Golf imitates life. There are hazards everywhere, but great surprises at every turn.

For the Toshiba Senior Classic, celebrating its 10th anniversary — an eon for the PGA Champions Tour — this year represents change.

A year ago at this time, we were hailing Hale Irwin as the defending champion again of the Toshiba Classic, yours truly was a sportswriter covering the tournament for the ninth straight March and Chris Premer was the best public relations director anywhere on the PGA Tour.

Today, Australian Rodger Davis will try to repeat at Newport Beach Country Club, it is my first crack as sports editor of the Daily Pilot's Toshiba Senior Classic special section, and, tragically, Chris Premer is no longer with us.

Change is good, but never when it involves the loss of a good friend.

The countless hours working on the annual Toshiba Senior Classic special section as a reporter always had its greatest reward when Premer would call the morning of its Friday publication and leave a voice message, saying something uplifting and encouraging to make my day. It was always from the heart with Chris. "You guys have outdone yourselves again," he'd say.

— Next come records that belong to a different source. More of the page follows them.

(** ** Witnesses *)

(** An auditor that asks by default and logs to [/logs]. *)
Definition demo_auditor : SecurityAuditor :=
  auditor_new (mkAuditorConfig true 300 true (Some (lit "/logs")) (lit "ask"))
    (mkFile Missing None) ∅.

Definition yes_manager : ApprovalManager :=
  mkManager true (λ q _, Ok (mkVerdict (qu_request_id q =? lit "r1") None)).

Definition demo_env : CallEnv := mkEnv (lit "now") (lit "e1") (Ok tt) (Some 7%N).

Definition demo_call (st : SecurityAuditor) : SecurityAuditor * Answer :=
  @request_permission_tracked ascii_unicode fragment_engine unix demo_env st
    (demo_request SystemConfig (lit "x")) None.

Lemma tracked_allowed_sound_witness :
  snd (demo_call (with_manager demo_auditor (Some yes_manager))) = (true, None, Some (lit "r1")) ∧
  ∃ mgr, au_approval_manager (with_manager demo_auditor (Some yes_manager)) = Some mgr ∧
         mg_is_running mgr = true.
Proof.
  split; [vm_compute; reflexivity|].
  destruct (@tracked_allowed_sound ascii_unicode fragment_engine unix demo_env
    (with_manager demo_auditor (Some yes_manager)) (demo_request SystemConfig (lit "x")) None
    (fst (demo_call (with_manager demo_auditor (Some yes_manager)))) None (Some (lit "r1")))
    as [_ [(H & _)|(_ & d & r & p & _ & [[_ H]|[_ [(H & _)|[[H _]|(_ & mgr & v & Hm & Hr & _)]]]])]].
  - vm_compute. reflexivity.
  - discriminate H.
  - discriminate H.
  - discriminate H.
  - discriminate H.
  - exists mgr. split; [exact Hm|exact Hr].
Defined.

Lemma tracked_logs_once_witness :
  ∃ e, get_audit_log (fst (demo_call demo_auditor)) filter_none = [e] ∧ ev_decision e = lit "pending".
Proof.
  destruct (@tracked_logs_once ascii_unicode fragment_engine unix demo_env demo_auditor
    (demo_request SystemConfig (lit "x")) None (lit "/logs") eq_refl eq_refl
    ltac:(discriminate)) as [(e & He & _) _].
  exists e. split; [exact He|].
  assert (E : map ev_decision (get_audit_log (fst (demo_call demo_auditor)) filter_none)
              = [lit "pending"]) by (vm_compute; reflexivity).
  unfold demo_call in E. rewrite He in E. injection E as E. exact E.
Defined.

Lemma close_leaks_pending_witness :
  au_pending_count (close (fst (demo_call demo_auditor))) = 1%Z.
Proof.
  apply (@close_leaks_pending ascii_unicode fragment_engine unix demo_env demo_auditor
    (demo_request SystemConfig (lit "x")) None); try reflexivity.
Defined.

Lemma forced_request_auto_approved_witness :
  snd (@request_permission_tracked ascii_unicode fragment_engine unix demo_env
    (with_auto demo_auditor (Some (auto_new true))) forced_demo None) = (true, None, None).
Proof.
  apply (@forced_request_auto_approved ascii_unicode fragment_engine unix demo_env
    (with_auto demo_auditor (Some (auto_new true))) forced_demo None).
  - reflexivity.
  - reflexivity.
  - by eexists.
  - vm_compute. discriminate.
Defined.
Lemma v6_blocked_eq s :
  ip_ok (V6 s) = true →
  blocked (V6 s)
  = is_loopback_ip (V6 s) || is_private_ip (V6 s) || is_link_local_ip (V6 s) || is_reserved_ip (V6 s).
Proof.
  intros (s0 & s1 & s2 & s3 & s4 & s5 & s6 & s7 & -> & H0 & H1 & H2 & H3 & H4 & H5 & H6 & H7)%v6_segments.
  destruct (v6_split s0 s1 s2 s3 s4 s5 s6 s7 H1 H2 H3 H4 H5 H6 H7) as [E0 E1].
  destruct (mask_eq s0 H0) as (M1 & M2 & M3).
  unfold blocked, BLOCKED_V6, in_block. cbn [existsb].
  set (n := v6_num _) in *.
  change (128 - 128)%N with 0%N. change (128 - 7)%N with (112 + 9)%N. change (128 - 32)%N with 96%N.
  change (128 - 10)%N with (112 + 6)%N. change (128 - 8)%N with (112 + 8)%N.
  rewrite !(N.pow_add_r 2 112), <- !N.Div0.div_div, E0, E1, N.pow_0_r, !N.div_1_r.
  replace (64512 * 2 ^ 112 / 2 ^ 112 / 2 ^ 9)%N with 126%N by (vm_compute; reflexivity).
  replace (65152 * 2 ^ 112 / 2 ^ 112 / 2 ^ 6)%N with 1018%N by (vm_compute; reflexivity).
  replace (65280 * 2 ^ 112 / 2 ^ 112 / 2 ^ 8)%N with 255%N by (vm_compute; reflexivity).
  replace ((100 * 2 ^ 112 + 65435 * 2 ^ 96) / 2 ^ 96)%N with (100 * 65536 + 65435)%N by (vm_compute; reflexivity).
  unfold n. rewrite !v6_small by lia.
  cbn [is_loopback_ip is_private_ip is_link_local_ip is_reserved_ip is_unspecified].
  unfold is_private_ipv6, is_reserved_ip. cbn [is_unspecified].
  change (seg [s0; s1; s2; s3; s4; s5; s6; s7] 0) with s0.
  change (seg [s0; s1; s2; s3; s4; s5; s6; s7] 1) with s1.
  rewrite M1, M2, M3.
  assert (E : N.eqb (s0 * 65536 + s1) (100 * 65536 + 65435) = N.eqb s0 100 && N.eqb s1 65435).
  { apply eq_true_iff_eq. rewrite andb_true_iff, !N.eqb_eq. lia. }
  rewrite E. change (replicate 8 0%N) with [0; 0; 0; 0; 0; 0; 0; 0]%N.
  case_bool_decide; case_bool_decide; simpl; rewrite ?orb_true_r, ?orb_false_r, ?orb_assoc; try done.
Qed.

But we said goodbye to Chris in October. A longtime friend of the Daily Pilot and one of my favorite golfing buddies, Chris died in a plane crash on Oct. 1, 11 days before his 31st birthday.

"It's tough this year. It's very emotional," tournament director Jeff Purser said.

A special celebration to honor Chris is scheduled for 6 p.m. Wednesday at the Toshiba Senior Classic media center at Newport Beach Country Club.

The media director of the Toshiba Classic since Hoag Hospital took over as managing operator in September 1997, Chris served as the media coordinator and liaison for the former Newport Classic Pro-Am, which was also played at Newport Beach Country Club. That was when I first met Chris.

A talented writer and excellent communicator, Chris could always reason with people. He carried himself with dignity. He was witty. His personality could "carry a crowd," his father, Ted, said. But what I remember and cherish most are the relaxing, joyful moments on the golf course when we'd play and talk about life. Talk about girlfriends and family. Talk about sports.

On Oct. 1, Chris boarded a twin-engine aircraft with his friend and pilot, Paul Mumford Jr., for an afternoon excursion to Oakland to watch a baseball playoff game between the Boston Red Sox and Oakland A's in the American League Division Series.

The plane crashed shortly after take off, about three miles from Ontario Airport in the Norco area.

This will be a tough week indeed for many members of the Hoag and Toshiba family. While Chris Premer can never be replaced, his spirit will always live.